'''

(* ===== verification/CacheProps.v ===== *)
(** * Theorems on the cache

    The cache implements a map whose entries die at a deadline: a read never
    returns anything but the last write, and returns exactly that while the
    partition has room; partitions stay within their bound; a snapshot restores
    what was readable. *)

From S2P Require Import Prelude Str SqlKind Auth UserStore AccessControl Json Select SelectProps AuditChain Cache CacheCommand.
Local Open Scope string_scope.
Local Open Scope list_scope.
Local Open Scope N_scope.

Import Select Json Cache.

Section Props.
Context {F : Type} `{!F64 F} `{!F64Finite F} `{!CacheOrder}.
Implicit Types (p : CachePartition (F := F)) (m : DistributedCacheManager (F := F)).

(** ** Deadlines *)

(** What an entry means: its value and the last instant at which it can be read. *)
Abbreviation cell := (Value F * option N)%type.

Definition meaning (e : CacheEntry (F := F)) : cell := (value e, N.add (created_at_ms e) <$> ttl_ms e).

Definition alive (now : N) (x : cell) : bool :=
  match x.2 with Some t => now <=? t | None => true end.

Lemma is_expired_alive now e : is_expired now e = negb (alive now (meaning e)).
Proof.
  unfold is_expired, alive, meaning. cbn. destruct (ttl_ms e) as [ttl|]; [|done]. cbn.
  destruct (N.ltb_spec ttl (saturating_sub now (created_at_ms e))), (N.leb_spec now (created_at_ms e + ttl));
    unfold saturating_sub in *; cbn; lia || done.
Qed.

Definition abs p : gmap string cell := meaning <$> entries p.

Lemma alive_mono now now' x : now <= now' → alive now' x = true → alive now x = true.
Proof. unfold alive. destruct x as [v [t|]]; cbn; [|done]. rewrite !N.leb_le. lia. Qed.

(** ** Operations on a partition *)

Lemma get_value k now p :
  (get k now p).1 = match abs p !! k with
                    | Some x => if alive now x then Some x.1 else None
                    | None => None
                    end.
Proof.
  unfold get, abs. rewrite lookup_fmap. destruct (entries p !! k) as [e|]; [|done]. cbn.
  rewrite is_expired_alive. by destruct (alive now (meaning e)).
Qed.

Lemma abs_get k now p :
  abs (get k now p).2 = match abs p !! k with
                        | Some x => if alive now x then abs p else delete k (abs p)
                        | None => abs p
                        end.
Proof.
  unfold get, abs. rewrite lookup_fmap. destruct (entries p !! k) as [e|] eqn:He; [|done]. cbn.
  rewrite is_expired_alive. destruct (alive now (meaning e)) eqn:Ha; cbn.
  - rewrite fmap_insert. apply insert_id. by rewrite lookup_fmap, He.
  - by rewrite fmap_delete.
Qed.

'''
'''

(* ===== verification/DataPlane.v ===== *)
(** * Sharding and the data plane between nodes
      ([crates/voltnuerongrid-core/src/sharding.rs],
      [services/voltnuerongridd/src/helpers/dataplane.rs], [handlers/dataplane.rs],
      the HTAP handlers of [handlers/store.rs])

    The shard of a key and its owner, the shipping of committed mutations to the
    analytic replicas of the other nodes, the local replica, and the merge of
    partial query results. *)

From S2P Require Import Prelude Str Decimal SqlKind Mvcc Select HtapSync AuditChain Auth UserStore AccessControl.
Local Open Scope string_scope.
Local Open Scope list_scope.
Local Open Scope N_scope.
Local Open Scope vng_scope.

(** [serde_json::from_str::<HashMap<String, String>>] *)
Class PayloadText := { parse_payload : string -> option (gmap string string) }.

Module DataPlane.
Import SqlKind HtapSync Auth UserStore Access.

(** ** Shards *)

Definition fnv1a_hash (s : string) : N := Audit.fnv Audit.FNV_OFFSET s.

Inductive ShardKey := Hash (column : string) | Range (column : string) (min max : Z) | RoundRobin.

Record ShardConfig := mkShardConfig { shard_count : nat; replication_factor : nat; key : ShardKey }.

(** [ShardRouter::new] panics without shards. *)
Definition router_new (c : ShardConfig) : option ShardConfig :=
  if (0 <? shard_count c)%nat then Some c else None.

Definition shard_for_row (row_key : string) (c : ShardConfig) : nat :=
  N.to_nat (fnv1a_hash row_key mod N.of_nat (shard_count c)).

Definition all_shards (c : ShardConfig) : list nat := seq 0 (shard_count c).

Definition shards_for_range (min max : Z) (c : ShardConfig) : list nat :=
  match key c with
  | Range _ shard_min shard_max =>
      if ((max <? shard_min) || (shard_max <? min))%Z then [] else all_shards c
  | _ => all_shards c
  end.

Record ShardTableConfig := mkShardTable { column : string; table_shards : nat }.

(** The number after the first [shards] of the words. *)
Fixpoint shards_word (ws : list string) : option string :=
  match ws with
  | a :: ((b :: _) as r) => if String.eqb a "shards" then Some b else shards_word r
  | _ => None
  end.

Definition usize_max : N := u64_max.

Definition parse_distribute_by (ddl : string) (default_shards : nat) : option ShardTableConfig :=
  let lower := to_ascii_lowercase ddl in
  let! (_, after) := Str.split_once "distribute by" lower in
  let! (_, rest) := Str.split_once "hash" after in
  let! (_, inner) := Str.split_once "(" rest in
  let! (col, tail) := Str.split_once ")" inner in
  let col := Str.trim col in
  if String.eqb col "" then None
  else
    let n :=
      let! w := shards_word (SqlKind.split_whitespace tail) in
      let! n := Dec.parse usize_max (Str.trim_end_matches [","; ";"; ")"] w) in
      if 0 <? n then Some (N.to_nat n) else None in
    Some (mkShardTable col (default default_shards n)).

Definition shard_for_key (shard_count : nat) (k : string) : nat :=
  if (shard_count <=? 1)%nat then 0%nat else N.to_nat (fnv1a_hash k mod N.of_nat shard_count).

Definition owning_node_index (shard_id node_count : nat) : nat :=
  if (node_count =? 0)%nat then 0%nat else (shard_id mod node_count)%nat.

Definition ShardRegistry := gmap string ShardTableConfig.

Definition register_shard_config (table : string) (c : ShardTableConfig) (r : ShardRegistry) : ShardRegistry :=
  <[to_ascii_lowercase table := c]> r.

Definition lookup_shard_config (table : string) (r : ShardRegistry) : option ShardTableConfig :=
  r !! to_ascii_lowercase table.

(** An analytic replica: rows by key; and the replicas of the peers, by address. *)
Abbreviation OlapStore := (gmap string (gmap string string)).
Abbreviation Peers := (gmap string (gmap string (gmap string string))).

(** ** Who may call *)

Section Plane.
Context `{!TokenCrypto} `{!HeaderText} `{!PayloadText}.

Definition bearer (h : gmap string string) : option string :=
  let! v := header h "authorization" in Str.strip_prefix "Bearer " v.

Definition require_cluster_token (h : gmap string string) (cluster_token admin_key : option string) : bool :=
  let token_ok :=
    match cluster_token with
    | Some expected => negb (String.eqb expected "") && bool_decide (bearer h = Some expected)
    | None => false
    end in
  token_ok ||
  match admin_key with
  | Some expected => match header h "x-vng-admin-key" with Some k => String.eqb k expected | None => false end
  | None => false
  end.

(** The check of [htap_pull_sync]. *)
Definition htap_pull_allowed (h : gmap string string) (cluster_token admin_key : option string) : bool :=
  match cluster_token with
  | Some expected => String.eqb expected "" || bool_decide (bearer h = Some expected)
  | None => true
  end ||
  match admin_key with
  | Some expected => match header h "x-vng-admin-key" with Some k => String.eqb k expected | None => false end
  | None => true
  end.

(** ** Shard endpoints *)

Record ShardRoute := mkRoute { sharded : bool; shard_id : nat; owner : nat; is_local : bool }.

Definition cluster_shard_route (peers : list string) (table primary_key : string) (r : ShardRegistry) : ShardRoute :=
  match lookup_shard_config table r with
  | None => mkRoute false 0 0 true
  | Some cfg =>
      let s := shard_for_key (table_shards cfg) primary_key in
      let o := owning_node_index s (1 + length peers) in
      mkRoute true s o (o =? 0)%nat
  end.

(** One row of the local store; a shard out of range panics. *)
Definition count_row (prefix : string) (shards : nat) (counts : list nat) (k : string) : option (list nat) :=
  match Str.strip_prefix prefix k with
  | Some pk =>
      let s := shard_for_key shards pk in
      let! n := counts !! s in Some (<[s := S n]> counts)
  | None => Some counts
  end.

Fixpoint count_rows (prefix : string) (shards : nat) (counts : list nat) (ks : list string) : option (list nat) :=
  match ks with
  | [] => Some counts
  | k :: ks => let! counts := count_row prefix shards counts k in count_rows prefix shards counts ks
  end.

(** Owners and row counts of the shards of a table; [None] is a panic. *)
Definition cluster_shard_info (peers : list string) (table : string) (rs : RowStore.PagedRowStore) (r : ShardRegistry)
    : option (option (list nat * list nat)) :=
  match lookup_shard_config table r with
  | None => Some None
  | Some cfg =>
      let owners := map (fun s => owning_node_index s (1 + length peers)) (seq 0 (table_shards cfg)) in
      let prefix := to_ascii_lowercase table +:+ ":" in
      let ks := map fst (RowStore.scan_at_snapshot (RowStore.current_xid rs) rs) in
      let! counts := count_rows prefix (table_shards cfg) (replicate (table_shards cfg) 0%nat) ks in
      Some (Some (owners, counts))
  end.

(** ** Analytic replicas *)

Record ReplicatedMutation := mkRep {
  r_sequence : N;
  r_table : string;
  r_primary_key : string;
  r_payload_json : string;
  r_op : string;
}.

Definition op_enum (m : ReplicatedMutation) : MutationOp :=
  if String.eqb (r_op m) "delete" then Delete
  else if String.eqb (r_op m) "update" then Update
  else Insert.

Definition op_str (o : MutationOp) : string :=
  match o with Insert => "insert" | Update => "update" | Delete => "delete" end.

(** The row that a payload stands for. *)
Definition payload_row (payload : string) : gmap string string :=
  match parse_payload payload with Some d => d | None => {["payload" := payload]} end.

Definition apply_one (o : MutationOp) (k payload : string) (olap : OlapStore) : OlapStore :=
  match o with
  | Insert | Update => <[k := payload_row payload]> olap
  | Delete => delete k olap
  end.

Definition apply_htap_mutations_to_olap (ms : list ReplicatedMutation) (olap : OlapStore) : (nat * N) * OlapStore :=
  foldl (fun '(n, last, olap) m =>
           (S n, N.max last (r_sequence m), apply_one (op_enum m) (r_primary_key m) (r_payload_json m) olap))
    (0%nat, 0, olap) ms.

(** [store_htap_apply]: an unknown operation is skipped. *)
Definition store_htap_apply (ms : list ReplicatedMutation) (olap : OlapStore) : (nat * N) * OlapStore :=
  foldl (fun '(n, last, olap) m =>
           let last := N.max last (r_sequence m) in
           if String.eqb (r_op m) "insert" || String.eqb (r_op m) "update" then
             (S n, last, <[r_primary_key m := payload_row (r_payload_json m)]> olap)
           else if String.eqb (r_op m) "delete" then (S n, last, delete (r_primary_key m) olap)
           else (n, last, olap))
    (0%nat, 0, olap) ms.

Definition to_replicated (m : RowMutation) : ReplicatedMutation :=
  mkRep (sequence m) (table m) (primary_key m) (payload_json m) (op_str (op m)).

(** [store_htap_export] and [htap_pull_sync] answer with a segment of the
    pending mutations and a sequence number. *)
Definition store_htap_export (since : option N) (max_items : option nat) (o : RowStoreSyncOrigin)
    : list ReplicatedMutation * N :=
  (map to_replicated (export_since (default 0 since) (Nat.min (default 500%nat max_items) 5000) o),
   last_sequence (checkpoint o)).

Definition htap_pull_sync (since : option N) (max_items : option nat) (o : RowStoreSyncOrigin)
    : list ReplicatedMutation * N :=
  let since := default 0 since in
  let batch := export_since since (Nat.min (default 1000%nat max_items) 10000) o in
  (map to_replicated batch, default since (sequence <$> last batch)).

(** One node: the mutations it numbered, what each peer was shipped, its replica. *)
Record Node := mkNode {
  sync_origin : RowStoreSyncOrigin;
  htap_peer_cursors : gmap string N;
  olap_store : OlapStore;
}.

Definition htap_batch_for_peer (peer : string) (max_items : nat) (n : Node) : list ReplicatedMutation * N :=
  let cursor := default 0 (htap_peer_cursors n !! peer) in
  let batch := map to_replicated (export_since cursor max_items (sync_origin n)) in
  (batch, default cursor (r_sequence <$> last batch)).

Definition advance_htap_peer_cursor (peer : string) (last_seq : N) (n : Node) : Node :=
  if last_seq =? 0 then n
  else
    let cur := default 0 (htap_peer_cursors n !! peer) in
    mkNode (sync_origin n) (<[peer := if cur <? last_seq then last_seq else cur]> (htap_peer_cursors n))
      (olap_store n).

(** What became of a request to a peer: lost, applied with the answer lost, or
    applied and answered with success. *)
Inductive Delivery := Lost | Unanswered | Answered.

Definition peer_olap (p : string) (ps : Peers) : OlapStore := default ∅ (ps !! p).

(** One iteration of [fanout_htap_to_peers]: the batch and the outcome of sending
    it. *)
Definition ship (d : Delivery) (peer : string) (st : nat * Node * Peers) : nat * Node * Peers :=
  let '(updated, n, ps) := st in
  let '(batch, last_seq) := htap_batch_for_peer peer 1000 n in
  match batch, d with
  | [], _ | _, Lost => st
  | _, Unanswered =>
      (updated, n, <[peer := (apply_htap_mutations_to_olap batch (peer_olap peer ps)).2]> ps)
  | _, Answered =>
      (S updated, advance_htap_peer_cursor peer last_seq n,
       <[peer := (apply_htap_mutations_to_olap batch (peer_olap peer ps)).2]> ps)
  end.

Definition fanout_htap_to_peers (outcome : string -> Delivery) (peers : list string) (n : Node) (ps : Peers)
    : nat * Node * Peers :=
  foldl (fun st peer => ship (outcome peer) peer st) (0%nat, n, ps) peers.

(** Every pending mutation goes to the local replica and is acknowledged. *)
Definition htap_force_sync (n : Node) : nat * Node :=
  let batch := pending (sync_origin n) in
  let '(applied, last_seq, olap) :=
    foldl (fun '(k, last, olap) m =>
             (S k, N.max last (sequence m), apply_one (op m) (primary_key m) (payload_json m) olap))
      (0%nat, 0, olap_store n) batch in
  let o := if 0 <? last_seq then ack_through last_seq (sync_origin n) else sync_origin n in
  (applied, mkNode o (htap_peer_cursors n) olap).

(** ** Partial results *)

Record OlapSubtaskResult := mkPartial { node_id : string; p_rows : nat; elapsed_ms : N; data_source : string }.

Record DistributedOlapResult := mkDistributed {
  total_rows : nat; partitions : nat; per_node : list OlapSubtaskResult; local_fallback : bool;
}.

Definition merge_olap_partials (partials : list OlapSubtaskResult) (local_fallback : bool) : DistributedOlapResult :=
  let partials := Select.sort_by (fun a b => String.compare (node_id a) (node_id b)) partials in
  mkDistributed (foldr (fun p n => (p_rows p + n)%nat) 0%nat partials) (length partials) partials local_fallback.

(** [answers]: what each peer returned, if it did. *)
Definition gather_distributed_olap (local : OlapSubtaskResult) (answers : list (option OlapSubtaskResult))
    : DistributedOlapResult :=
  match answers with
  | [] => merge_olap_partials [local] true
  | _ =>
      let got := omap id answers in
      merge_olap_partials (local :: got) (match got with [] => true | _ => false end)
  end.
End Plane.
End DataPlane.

'''

**WHAT YOU NEED TO DO:** Please tally every line of the entries that holds "Lemma" and answer with that figure alone.

**WRITTEN RESPONSE:** 4